All of the records must be restated exactly, with every line complete.

========================

(** [runWithConcurrency(tasks, limit)] under a schedule. *)
Definition runWithConcurrency {T : Type} (tasks : list T) (limit : Z)
    (evs : list Step) : option State :=
  run (List.length tasks) limit evs (start (List.length tasks)).

(** The promises that were created and have not settled. *)
Definition unsettled (st : State) : list nat :=
  List.filter (fun i => negb (isSettled st i)) (seq 0 (cursor st)).

End Runner.

End Orchestrator.

(* ===================================================================== *)
(** ** configJobSync.js: the file watcher *)
(* ===================================================================== *)

Module Watcher.
Import ConfigSync.

(** *** The debounce of one watcher

    [startConfigFileWatcher] creates one closure per watcher: the callback
    handed to [fs.watch], with its own variable [debounceTimer].  Times are
    milliseconds; a timer set with [setTimeout(f, 2000)] does not fire
    before 2000 ms have passed. *)

Definition DEBOUNCE_MS : Z := 2000.

Record Debounce : Type := {
  debounceTimer : option nat;  (* the closure variable: the latest Timeout *)
  armed : list (nat * Z);      (* timers set and neither fired nor cleared,
                                  with the time they are due *)
  nextTimer : nat;             (* [setTimeout] returns a fresh Timeout *)
  clock : Z;                   (* the time of the latest event *)
  changes : list Z;            (* when a change event (re)started the timer *)
  syncs : list Z               (* when the timer callback called
                                  [syncConfigJobsToDatabase] *)
}.

Definition freshDebounce (t0 : Z) : Debounce :=
  {| debounceTimer := None; armed := []; nextTimer := 0; clock := t0;
     changes := []; syncs := [] |}.

(** [clearTimeout(id)]: a Timeout that already fired is not in [armed], and
    clearing it does nothing. *)
Definition clearTimeout (id : nat) (timers : list (nat * Z)) : list (nat * Z) :=
  List.filter (fun p => negb (Nat.eqb (fst p) id)) timers.

(** The callback of [fs.watch], called at time [t]. *)
Definition onFsEvent (t : Z) (eventType : string) (filename : value) (d : Debounce)
  : Debounce :=
  if String.eqb eventType "change" && truthy filename then
    let cleared :=
      match debounceTimer d with
      | Some id => clearTimeout id (armed d)
      | None => armed d
      end in
    {| debounceTimer := Some (nextTimer d);
       armed := (cleared ++ [(nextTimer d, t + DEBOUNCE_MS)])%list;
       nextTimer := S (nextTimer d);
       clock := t;
       changes := t :: changes d;
       syncs := syncs d |}
  else
    {| debounceTimer := debounceTimer d; armed := armed d;
       nextTimer := nextTimer d; clock := t;
       changes := changes d; syncs := syncs d |}.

========================

## ANSWER SECTION
(** [runWithConcurrency(tasks, limit)] under a schedule. *)
Definition runWithConcurrency {T : Type} (tasks : list T) (limit : Z)
    (evs : list Step) : option State :=
  run (List.length tasks) limit evs (start (List.length tasks)).

(** The promises that were created and have not settled. *)
Definition unsettled (st : State) : list nat :=
  List.filter (fun i => negb (isSettled st i)) (seq 0 (cursor st)).

End Runner.

End Orchestrator.

(* ===================================================================== *)
(** ** configJobSync.js: the file watcher *)
(* ===================================================================== *)

Module Watcher.
Import ConfigSync.

(** *** The debounce of one watcher

    [startConfigFileWatcher] creates one closure per watcher: the callback
    handed to [fs.watch], with its own variable [debounceTimer].  Times are
    milliseconds; a timer set with [setTimeout(f, 2000)] does not fire
    before 2000 ms have passed. *)

Definition DEBOUNCE_MS : Z := 2000.

Record Debounce : Type := {
  debounceTimer : option nat;  (* the closure variable: the latest Timeout *)
  armed : list (nat * Z);      (* timers set and neither fired nor cleared,
                                  with the time they are due *)
  nextTimer : nat;             (* [setTimeout] returns a fresh Timeout *)
  clock : Z;                   (* the time of the latest event *)
  changes : list Z;            (* when a change event (re)started the timer *)
  syncs : list Z               (* when the timer callback called
                                  [syncConfigJobsToDatabase] *)
}.

Definition freshDebounce (t0 : Z) : Debounce :=
  {| debounceTimer := None; armed := []; nextTimer := 0; clock := t0;
     changes := []; syncs := [] |}.

(** [clearTimeout(id)]: a Timeout that already fired is not in [armed], and
    clearing it does nothing. *)
Definition clearTimeout (id : nat) (timers : list (nat * Z)) : list (nat * Z) :=
  List.filter (fun p => negb (Nat.eqb (fst p) id)) timers.

(** The callback of [fs.watch], called at time [t]. *)
Definition onFsEvent (t : Z) (eventType : string) (filename : value) (d : Debounce)
  : Debounce :=
  if String.eqb eventType "change" && truthy filename then
    let cleared :=
      match debounceTimer d with
      | Some id => clearTimeout id (armed d)
      | None => armed d
      end in
    {| debounceTimer := Some (nextTimer d);
       armed := (cleared ++ [(nextTimer d, t + DEBOUNCE_MS)])%list;
       nextTimer := S (nextTimer d);
       clock := t;
       changes := t :: changes d;
       syncs := syncs d |}
  else
    {| debounceTimer := debounceTimer d; armed := armed d;
       nextTimer := nextTimer d; clock := t;
       changes := changes d; syncs := syncs d |}.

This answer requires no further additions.